Your goal: Find the line with "Some (Rejected (Error". Transcribe it and each later line of the data exactly, up to and including the last.

Supplied data:
-.-.-

(** [taosCloseQueue] hands a bound queue to [taosRemoveFromQset], so it
    does not return either when the queue is a later member of its set. *)
Lemma taosCloseQueue_later_member_diverges
  (m : mem) (queue : ptr) (qr : STaosQueue) (sr : STaosQset)
  (a : ptr) (qs : list ptr) (fuel : nat) :
  queues m !! queue = Some qr →
  queue_qset qr ≠ NULL →
  qsets m !! queue_qset qr = Some sr →
  qchain (queues m) (qset_head sr) (a :: qs) →
  queue ∈ qs →
  queue ≠ a →
  taosCloseQueue fuel queue m = Timeout.
Proof.
  intros Hq Hb Hs Hc Hin Hne. unfold taosCloseQueue.
  rewrite (bind_ok _ _ _ _ _ (get_queue_ok _ _ _ Hq)).
  rewrite (bind_ok _ _ _ _ _ (upd_queue_ok _ _ _ _ Hq)).
  set (m1 := set_queues _ m).
  assert (Hq1 : queues m1 !! queue = Some (set_queue_head NULL qr))
    by (subst m1; simpl; apply lookup_insert_eq).
  rewrite (bind_ok _ _ _ _ _ (get_queue_ok _ _ _ Hq1)).
  cbn [set_queue_head queue_qset].
  apply is_null_false in Hb. rewrite Hb. cbn [negb when].
  unfold bind at 1.
  rewrite (taosRemoveFromQset_later_member_diverges m1 (queue_qset qr) queue sr a qs fuel);
    [reflexivity|exact Hs| |done|done].
  eapply qchain_next_eq; [|exact Hc].
  intros b qb _ Hqb. subst m1. simpl.
  destruct (decide (queue = b)) as [->|Hd].
  - rewrite lookup_insert_eq. eexists. split; [reflexivity|].
    rewrite Hq in Hqb. by injection Hqb as <-.
  - rewrite lookup_insert_ne by done. eauto.
Qed.

(** At a member that is not first in the list, on a concrete heap: both
    [taosRemoveFromQset] and [taosCloseQueue] are still running when their
    step budget, however large, is used up. *)
Lemma later_member_scenarios_diverge (fuel : nat) :
  scenario_remove_second fuel (mem_init (replicate 8 true)) = Timeout ∧
  scenario_close_second fuel (mem_init (replicate 8 true)) = Timeout.
Proof.
  unfold scenario_remove_second, scenario_close_second, bind.
  destruct (setup_second_member (mem_init (replicate 8 true))) as [[s q] m| |] eqn:E;
    vm_compute in E; try discriminate E.
  injection E as <- <- <-. cbn [fst snd].
  split.
  - eapply (taosRemoveFromQset_later_member_diverges _ 1%N 2%N _ 3%N [2%N]).
    + reflexivity.
    + simpl. split_and!; try done. eexists. split; [reflexivity|]. simpl.
      split_and!; try done. eexists. split; [reflexivity|]. done.
    + apply list_elem_of_here.
    + done.
  - eapply (taosCloseQueue_later_member_diverges _ 2%N _ _ 3%N [2%N]).
    + reflexivity.
    + done.
    + reflexivity.
    + simpl. split_and!; try done. eexists. split; [reflexivity|]. simpl.
      split_and!; try done. eexists. split; [reflexivity|]. done.
    + apply list_elem_of_here.
    + done.
Qed.

(** *** What the call does at the first member, and at a non-member *)

(** For whatever set and queue: when the queue is the first element of the
    member list, [taosRemoveFromQset] rewrites [head] and [numOfQueues] of
    the set and nothing else; [numOfItems] of the set, [current] of the
    set and every field of the queue stay as they are. *)
Lemma taosRemoveFromQset_first_member
      (m : mem) (qset queue : ptr) (sr : STaosQset) (qr : STaosQueue) (fuel : nat) :
  qsets m !! qset = Some sr →
  qset_head sr = queue → queue ≠ NULL →
  queues m !! queue = Some qr →
  taosRemoveFromQset fuel qset queue m
  = Ok tt (set_qsets (insert qset (mkQset (queue_next qr) (qset_current sr)
                                          (wrap32 (qset_numOfQueues sr - 1))
                                          (qset_numOfItems sr))) m).
Proof.
  intros Hs Hh Hnn Hq. unfold taosRemoveFromQset.
  rewrite (bind_ok _ _ _ _ _ (get_qset_ok _ _ _ Hs)). rewrite Hh.
  apply is_null_false in Hnn. rewrite Hnn, N.eqb_refl. cbn [negb].
  rewrite (bind_ok _ _ _ _ _ (get_queue_ok _ _ _ Hq)).
  rewrite (bind_ok _ _ _ _ _ (upd_qset_ok _ _ _ _ Hs)).
  erewrite upd_qset_ok by (simpl; apply lookup_insert_eq).
  f_equal. unfold set_qsets. simpl. f_equal. apply insert_insert_eq.
Qed.

Lemma taosRemoveFromQset_loop_absent
      (qs : list ptr) (fuel : nat) (qset queue prev tqueue : ptr) (m : mem) :
  qchain (queues m) tqueue qs →
  queue ∉ qs →
  (length qs < fuel)%nat →
  taosRemoveFromQset_loop fuel qset queue prev tqueue m = Ok tt m.
Proof.
  revert fuel prev tqueue. induction qs as [|a qs IH]; intros fuel prev tqueue Hc Hin Hf.
  - simpl in Hc. subst tqueue. destruct fuel; [simpl in Hf; lia|]. reflexivity.
  - destruct Hc as (-> & Hnn & q & Hq & Hc).
    apply not_elem_of_cons in Hin as [Hne Hin].
    destruct fuel as [|fuel]; [simpl in Hf; lia|].
    cbn [taosRemoveFromQset_loop].
    apply is_null_false in Hnn. rewrite Hnn. cbn [negb].
    assert (N.eqb a queue = false) as -> by (apply N.eqb_neq; congruence).
    rewrite (bind_ok _ _ _ _ _ (get_queue_ok _ _ _ Hq)).
    apply IH; try done. simpl in Hf. lia.
Qed.

(** A queue that is not in the member list: the call returns and the heap
    is as it was. *)
Lemma taosRemoveFromQset_non_member
      (m : mem) (qset queue : ptr) (sr : STaosQset) (qs : list ptr) (fuel : nat) :
  qsets m !! qset = Some sr →
  qchain (queues m) (qset_head sr) qs →
  queue ∉ qs →
  (length qs ≤ fuel)%nat →
  taosRemoveFromQset fuel qset queue m = Ok tt m.
Proof.
  intros Hs Hc Hin Hf. unfold taosRemoveFromQset.
  rewrite (bind_ok _ _ _ _ _ (get_qset_ok _ _ _ Hs)).
  destruct qs as [|a qs].
  - simpl in Hc. rewrite Hc. reflexivity.
  - destruct Hc as (Hh & Hnn & q & Hq & Hc).
    apply not_elem_of_cons in Hin as [Hne Hin].
    apply is_null_false in Hnn. rewrite Hnn. cbn [negb].
    assert (N.eqb (qset_head sr) queue = false) as ->
      by (apply N.eqb_neq; congruence).
    rewrite (bind_ok _ _ _ _ _ (get_queue_ok _ _ _ Hq)).
    by eapply taosRemoveFromQset_loop_absent.
Qed.

(** ** Chains of nodes *)

Lemma chain_frame (nd nd' : gmap N STaosQnode) (cs : list (ptr * list byte)) (p : ptr) :
  (∀ a, a ∈ cs.*1 → nd' !! a = nd !! a) →
  chain nd p cs → chain nd' p cs.
Proof.
  revert p. induction cs as [|c cs IH]; intros p Hf Hc; [exact Hc|].
  destruct Hc as (-> & Hnn & nx & Hl & Hc).
  split; [done|]. split; [done|]. exists nx. split.
  - rewrite Hf; [done|]. simpl. apply list_elem_of_here.
  - apply IH; [|done]. intros a Ha. apply Hf. simpl. by apply list_elem_of_further.
Qed.

Lemma chain_null_iff (nd : gmap N STaosQnode) (cs : list (ptr * list byte)) (p : ptr) :
  chain nd p cs → (p = NULL ↔ cs = []).
Proof.
  destruct cs as [|c cs]; simpl.
  - intros ->. done.
  - intros (-> & Hnn & _). split; [done|discriminate].
Qed.

Lemma chain_nonnull (nd : gmap N STaosQnode) (cs : list (ptr * list byte)) (p : ptr) :
  chain nd p cs → ∀ a, a ∈ cs.*1 → a ≠ NULL.
Proof.
  revert p. induction cs as [|c cs IH]; intros p Hc a Ha.
  - by apply elem_of_nil in Ha.
  - destruct Hc as (-> & Hnn & nx & Hl & Hc). simpl in Ha.
    apply elem_of_cons in Ha as [->|Ha]; [done|]. by eapply IH.
Qed.

Lemma chain_lookup (nd : gmap N STaosQnode) (cs : list (ptr * list byte)) (p a : ptr) :
  chain nd p cs → a ∈ cs.*1 → is_Some (nd !! a).
Proof.
  revert p. induction cs as [|c cs IH]; intros p Hc Ha.
  - by apply elem_of_nil in Ha.
  - destruct Hc as (-> & Hnn & nx & Hl & Hc). simpl in Ha.
    apply elem_of_cons in Ha as [->|Ha]; [eauto|]. by eapply IH.
Qed.

Lemma last_addr_cons (c : ptr * list byte) (cs : list (ptr * list byte)) :
  cs ≠ [] → last_addr (c :: cs) = last_addr cs.
Proof. destruct cs; [done|]. intros _. reflexivity. Qed.

Lemma last_addr_snoc (cs : list (ptr * list byte)) (c : ptr * list byte) :
  last_addr (cs ++ [c]) = c.1.
Proof. unfold last_addr. by rewrite last_snoc. Qed.

Lemma last_addr_elem (cs : list (ptr * list byte)) :
  cs ≠ [] → last_addr cs ∈ cs.*1.
Proof.
  induction cs as [|c cs IH]; [done|]. intros _.
  destruct cs as [|c' cs].
  - apply list_elem_of_here.
  - rewrite last_addr_cons by done. simpl. apply list_elem_of_further. by apply IH.
Qed.

Lemma last_addr_null_iff (nd : gmap N STaosQnode) (cs : list (ptr * list byte)) (p : ptr) :
  chain nd p cs → (last_addr cs = NULL ↔ cs = []).
Proof.
  intros Hc. split.
  - intros Hl. destruct cs as [|c cs]; [done|]. exfalso.
    eapply (chain_nonnull nd (c :: cs) p Hc (last_addr (c :: cs))); [|done].
    by apply last_addr_elem.
  - by intros ->.
Qed.

(** Linking a new node behind the last node of a chain. *)
Lemma chain_snoc (nd nd' : gmap N STaosQnode) (cs : list (ptr * list byte))
      (p new : ptr) (it : list byte) :
  chain nd p cs → cs ≠ [] →
  NoDup cs.*1 → new ∉ cs.*1 → new ≠ NULL →
  nd' !! new = Some (mkQnode NULL it) →
  (∀ n, nd !! last_addr cs = Some n → nd' !! last_addr cs = Some (set_qnode_next new n)) →
  (∀ a, a ≠ new → a ≠ last_addr cs → nd' !! a = nd !! a) →
  chain nd' p (cs ++ [(new, it)]).
Proof.
  revert p. induction cs as [|c cs IH]; intros p Hc Hne Hnd Hnew Hnn Hn Hl Hf; [done|].
  destruct Hc as (-> & Hcn & nx & Hlc & Hc).
  simpl in Hnd. apply NoDup_cons in Hnd as [Hc1 Hnd].
  simpl in Hnew. apply not_elem_of_cons in Hnew as [Hnc Hnew].
  destruct cs as [|c' cs].
  - simpl in Hc. subst nx. simpl. split_and!; try done.
    exists new. split.
    + specialize (Hl _ Hlc). exact Hl.
    + split_and!; try done. exists NULL. done.
  - rewrite last_addr_cons in Hl, Hf by done.
    simpl. split_and!; try done. exists nx. split.
    + rewrite Hf; [done|congruence|].
      intros E. apply Hc1. rewrite E. by apply last_addr_elem.
    + apply IH; try done.
Qed.

Lemma heap_wf_struct_inv (m : mem) C (p : ptr) (qr : STaosQueue) :
  heap_wf m C → queues m !! p = Some qr → queue_struct_inv qr.
Proof.
  intros (_ & Hdom & _ & Hok & _) Hq.
  destruct (proj1 (Hdom p) (mk_is_Some _ _ Hq)) as [cs Hcs].
  destruct (Hok p qr cs Hq Hcs) as (Hc & Ht & Hn & _).
  unfold queue_struct_inv. rewrite Ht, Hn.
  rewrite (chain_null_iff _ _ _ Hc), (last_addr_null_iff _ _ _ Hc).
  split; [done|]. split; [by intros ->|].
  destruct cs; [done|]. simpl. lia.
Qed.

(** ** Stepping tactics *)

Ltac heap_simpl :=
  cbn [nodes queues qsets qalls brk calloc_ok terrno
       set_nodes set_queues set_qsets set_qalls
       queue_itemSize queue_numOfItems queue_head queue_tail queue_next queue_qset
       set_queue_itemSize set_queue_numOfItems set_queue_head set_queue_tail
       set_queue_next set_queue_qset
       qnode_next qnode_item set_qnode_next set_qnode_item
       qset_head qset_current qset_numOfQueues qset_numOfItems
       set_qset_head set_qset_current set_qset_numOfQueues set_qset_numOfItems
       atomic_add_numOfItems atomic_sub_numOfItems
       qall_current qall_start qall_itemSize qall_numOfItems set_qall_current
       negb fst snd] in *.

Ltac rec_unfold :=
  unfold set_queue_itemSize, set_queue_numOfItems, set_queue_head, set_queue_tail,
         set_queue_next, set_queue_qset, set_qnode_next, set_qnode_item,
         set_qset_head, set_qset_current, set_qset_numOfQueues, set_qset_numOfItems,
         atomic_add_numOfItems, atomic_sub_numOfItems, set_qall_current in *;
  heap_simpl.

Ltac heap_norm := rec_unfold; rewrite ?insert_insert_eq.

Ltac solve_lookup :=
  heap_simpl;
  repeat first
    [ eassumption
    | apply lookup_insert_eq
    | rewrite lookup_insert_ne by (congruence || done) ].

Ltac mstep :=
  heap_simpl; rewrite ?bind_assoc, ?bind_ret;
  lazymatch goal with
  | |- context [bind (get_qnode ?p) ?k ?m] =>
      erewrite (bind_ok (get_qnode p) k m) by (apply get_qnode_ok; solve_lookup)
  | |- context [bind (get_queue ?p) ?k ?m] =>
      erewrite (bind_ok (get_queue p) k m) by (apply get_queue_ok; solve_lookup)
  | |- context [bind (get_qset ?p) ?k ?m] =>
      erewrite (bind_ok (get_qset p) k m) by (apply get_qset_ok; solve_lookup)
  | |- context [bind (get_qall ?p) ?k ?m] =>
      erewrite (bind_ok (get_qall p) k m) by (apply get_qall_ok; solve_lookup)
  | |- context [bind (upd_qnode ?p ?f) ?k ?m] =>
      erewrite (bind_ok (upd_qnode p f) k m) by (apply upd_qnode_ok; solve_lookup)
  | |- context [bind (upd_queue ?p ?f) ?k ?m] =>
      erewrite (bind_ok (upd_queue p f) k m) by (apply upd_queue_ok; solve_lookup)
  | |- context [bind (upd_qset ?p ?f) ?k ?m] =>
      erewrite (bind_ok (upd_qset p f) k m) by (apply upd_qset_ok; solve_lookup)
  | |- context [bind (free_qnode ?p) ?k ?m] =>
      erewrite (bind_ok (free_qnode p) k m) by (eapply free_qnode_ok; solve_lookup)
  | |- context [bind (upd_qall ?p ?f) ?k ?m] =>
      erewrite (bind_ok (upd_qall p f) k m) by (apply upd_qall_ok; solve_lookup)
  end;
  heap_simpl.

Lemma calloc_granted (m : mem) :
  calloc_succeeds m →
  calloc m = Ok (brk m) (mkMem (nodes m) (queues m) (qsets m) (qalls m)
                               (N.succ (brk m)) (tail (calloc_ok m)) (terrno m)).
Proof.
  unfold calloc_succeeds, calloc. destruct (calloc_ok m) as [|[] rest]; simpl; congruence.
Qed.

Lemma memcpy_fits (dst src : list byte) (n : Z) :
  0 ≤ n → (Z.to_nat n ≤ length src)%nat → (Z.to_nat n ≤ length dst)%nat →
  memcpy dst src n = Some (take (Z.to_nat n) src ++ drop (Z.to_nat n) dst).
Proof. intros. unfold memcpy. rewrite decide_True; done. Qed.

Lemma calloc_qnode_granted (m : mem) (itemSize : Z) :
  calloc_succeeds m → brk m ≠ NULL →
  calloc_qnode itemSize m
  = Ok (brk m) (mkMem (<[brk m := zero_qnode itemSize]> (nodes m)) (queues m) (qsets m)
                      (qalls m) (N.succ (brk m)) (tail (calloc_ok m)) (terrno m)).
Proof.
  intros Hal Hb. unfold calloc_qnode. rewrite (bind_ok _ _ _ _ _ (calloc_granted m Hal)).
  apply is_null_false in Hb. by rewrite Hb.
Qed.

Lemma calloc_queue_granted (m : mem) :
  calloc_succeeds m → brk m ≠ NULL →
  calloc_queue m
  = Ok (brk m) (mkMem (nodes m) (<[brk m := zero_queue]> (queues m)) (qsets m)
                      (qalls m) (N.succ (brk m)) (tail (calloc_ok m)) (terrno m)).
Proof.
  intros Hal Hb. unfold calloc_queue. rewrite (bind_ok _ _ _ _ _ (calloc_granted m Hal)).
  apply is_null_false in Hb. by rewrite Hb.
Qed.
Lemma Map_NoDup_values_delete {V} k (m : Map.t V) :
  List.NoDup (Map.values m) -> List.NoDup (Map.values (Map.delete k m)).
Proof.
  induction m as [|[k' v'] m IH]; simpl; [auto|].
  intros H. apply List.NoDup_cons_iff in H as [Hni Hnd].
  destruct (String.eqb k k'); simpl; [auto|].
  constructor; [|auto]. intros Hin. apply Hni.
  unfold Map.values in *. apply in_map_iff in Hin as [[k0 v0] [Heq Hin]].
  simpl in Heq. subst. apply Map_delete_In in Hin.
  change v' with (snd (k0, v')). now apply in_map.
Qed.

Lemma wf_get_In st c a :
  wfStore st -> (Map.get c (rooms st) = Some a <-> In (c, a) (rooms st)).
Proof.
  intros [Hk _]. split; [apply Map_get_Some_In | now apply Map_In_get].
Qed.

Lemma wf_addr_code st c c' a :
  wfStore st -> In (c, a) (rooms st) -> In (c', a) (rooms st) -> c = c'.
Proof.
  intros (_ & _ & H) H1 H2.
  destruct (H _ _ H1) as (r & Hr & Hc & _).
  destruct (H _ _ H2) as (r' & Hr' & Hc' & _). congruence.
Qed.

Lemma wf_code_addr st c a a' :
  wfStore st -> In (c, a) (rooms st) -> In (c, a') (rooms st) -> a = a'.
Proof.
  intros Hwf H1 H2. apply wf_get_In in H1, H2; [congruence | assumption..].
Qed.

Lemma update_update a r r' st : update a r (update a r' st) = update a r st.
Proof. unfold update. simpl. now rewrite list_insert_insert_eq. Qed.

(** Replacing the room object of an entry by a well-formed one with the
    same code keeps the registry well-formed. *)
Lemma wfStore_update st c a r :
  wfStore st -> In (c, a) (rooms st) -> wfRoom r -> code r = c ->
  wfStore (update a r st).
Proof.
  intros Hwf Hin Hr Hc. pose proof Hwf as (Hk & Hv & Hrooms).
  split; [assumption|]. split; [assumption|].
  intros c' a' Hin'. simpl in Hin'.
  destruct (Nat.eq_dec a a') as [<-|Hne].
  - exists r. split.
    + destruct (Hrooms _ _ Hin) as (r0 & Hr0 & _).
      apply deref_update_eq. eapply deref_Some_lt; eassumption.
    + split; [|assumption]. rewrite Hc. eapply wf_addr_code; eassumption.
  - destruct (Hrooms _ _ Hin') as (r' & Hr' & Hc' & Hwf').
    exists r'. rewrite deref_update_ne by assumption. auto.
Qed.
Lemma final_listener (ev : event) (s : state) : keeps_settled p o s (listener this ev s).
Proof.
  destruct ev as [message| |p' o'|subId error result| |]; simpl.
  - apply final_exec.
    unfold onMessage, case_INIT, case_SUBSCRIPTION_START, case_SUBSCRIPTION_END, case_default,
      sendSubscriptionFail, emit, catch_.
    respects_structure; try final_step.
  - apply final_exec. unfold onClose, subscriptions_keys, subscriptions_get,
      subscriptions_delete, unsubscribe, emit.
    respects_structure; try final_step; try (by intros ?).
    apply respects_forEach; try apply _. intros subId.
    respects_structure; try final_step; by intros ?.
  - destruct (bool_decide _); [|reflexivity].
    destruct o'; [apply final_resolve_function|apply final_reject_function].
  - apply final_exec. unfold callback, sendSubscriptionData, emit.
    respects_structure; final_step.
  - destruct (sendCallbacks s) as [|result rest]; [reflexivity|].
    transitivity (set_sendCallbacks rest s); [by apply final_same_heap|].
    apply final_exec. unfold sendInitResult_sent, emit. respects_structure; final_step.
  - destruct (timers s) as [|n]; [reflexivity|].
    transitivity (set_timers n s); [by apply final_same_heap|].
    apply final_exec. unfold sendInitResult_timeout, emit. respects_structure; final_step.
Qed.

Lemma final_run (fuel : nat) (evs : list event) (s : state) :
  keeps_settled p o s (run this fuel evs s).
Proof.
  revert s. induction evs as [|ev evs IH]; intros s; [reflexivity|].
  simpl. etransitivity; [|apply IH].
  unfold step. etransitivity; [apply final_listener|apply final_run_microtasks].
Qed.

End Final.

(** X13.  Once the handshake value of a connection is settled, nothing that
    happens afterwards changes it: not a further handshake-init whose
    connect hook answers differently, not a late settlement of a hook's
    promise, not a close. *)
Theorem handshake_outcome_is_final
  (this : SubscriptionServer) (fuel : nat) (evs : list event) (s : state)
  (o : completion jsval) :
  reachable this s ->
  heap s !! initPromise = Some (settled_state o) ->
  heap (run this fuel evs s) !! initPromise = Some (settled_state o).
Proof.
  intros Hr Ho. pose proof (proj1 (reachable_gated this s Hr)) as Hn.
  by destruct (final_run this initPromise o fuel evs s (conj Hn Ho)).
Qed.

Lemma handshake_outcome_is_final_witness :
  let this := server_with_connect (Throws (Error "forbidden")) in
  heap (run this 8 [EvMessage init_frame; EvMessage (start_frame "1"); EvSent; EvClose]
          rejected_connection) !! initPromise
  = Some (Rejected (Error "forbidden")).
Proof.
  intros this.
  apply (handshake_outcome_is_final this 8
           [EvMessage init_frame; EvMessage (start_frame "1"); EvSent; EvClose]
           rejected_connection (Thrown (Error "forbidden"))).
  - apply reachable_step, reachable_initial.
  - by vm_compute.
Defined.
(** ** The connection handler: sub-protocol check and keep-alive *)

Lemma append_prefix (x after : string) :
  substring 0 (String.length x) (x +:+ after) = x.
Proof.
  induction x as [|c x IH]; simpl.
  - by destruct after.
  - by rewrite IH.
Qed.

Lemma index_cons (name : string) (c : Ascii.ascii) (s : string) :
  String.index 0 name (String c s) =
    if String.prefix name (String c s) then Some 0%nat
    else match String.index 0 name s with
         | Some i => Some (S i)
         | None => None
         end.
Proof. done. Qed.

-.-.-

Exercise result:
  = Some (Rejected (Error "forbidden")).
Proof.
  intros this.
  apply (handshake_outcome_is_final this 8
           [EvMessage init_frame; EvMessage (start_frame "1"); EvSent; EvClose]
           rejected_connection (Thrown (Error "forbidden"))).
  - apply reachable_step, reachable_initial.
  - by vm_compute.
Defined.
(** ** The connection handler: sub-protocol check and keep-alive *)

Lemma append_prefix (x after : string) :
  substring 0 (String.length x) (x +:+ after) = x.
Proof.
  induction x as [|c x IH]; simpl.
  - by destruct after.
  - by rewrite IH.
Qed.

Lemma index_cons (name : string) (c : Ascii.ascii) (s : string) :
  String.index 0 name (String c s) =
    if String.prefix name (String c s) then Some 0%nat
    else match String.index 0 name s with
         | Some i => Some (S i)
         | None => None
         end.
Proof. done. Qed.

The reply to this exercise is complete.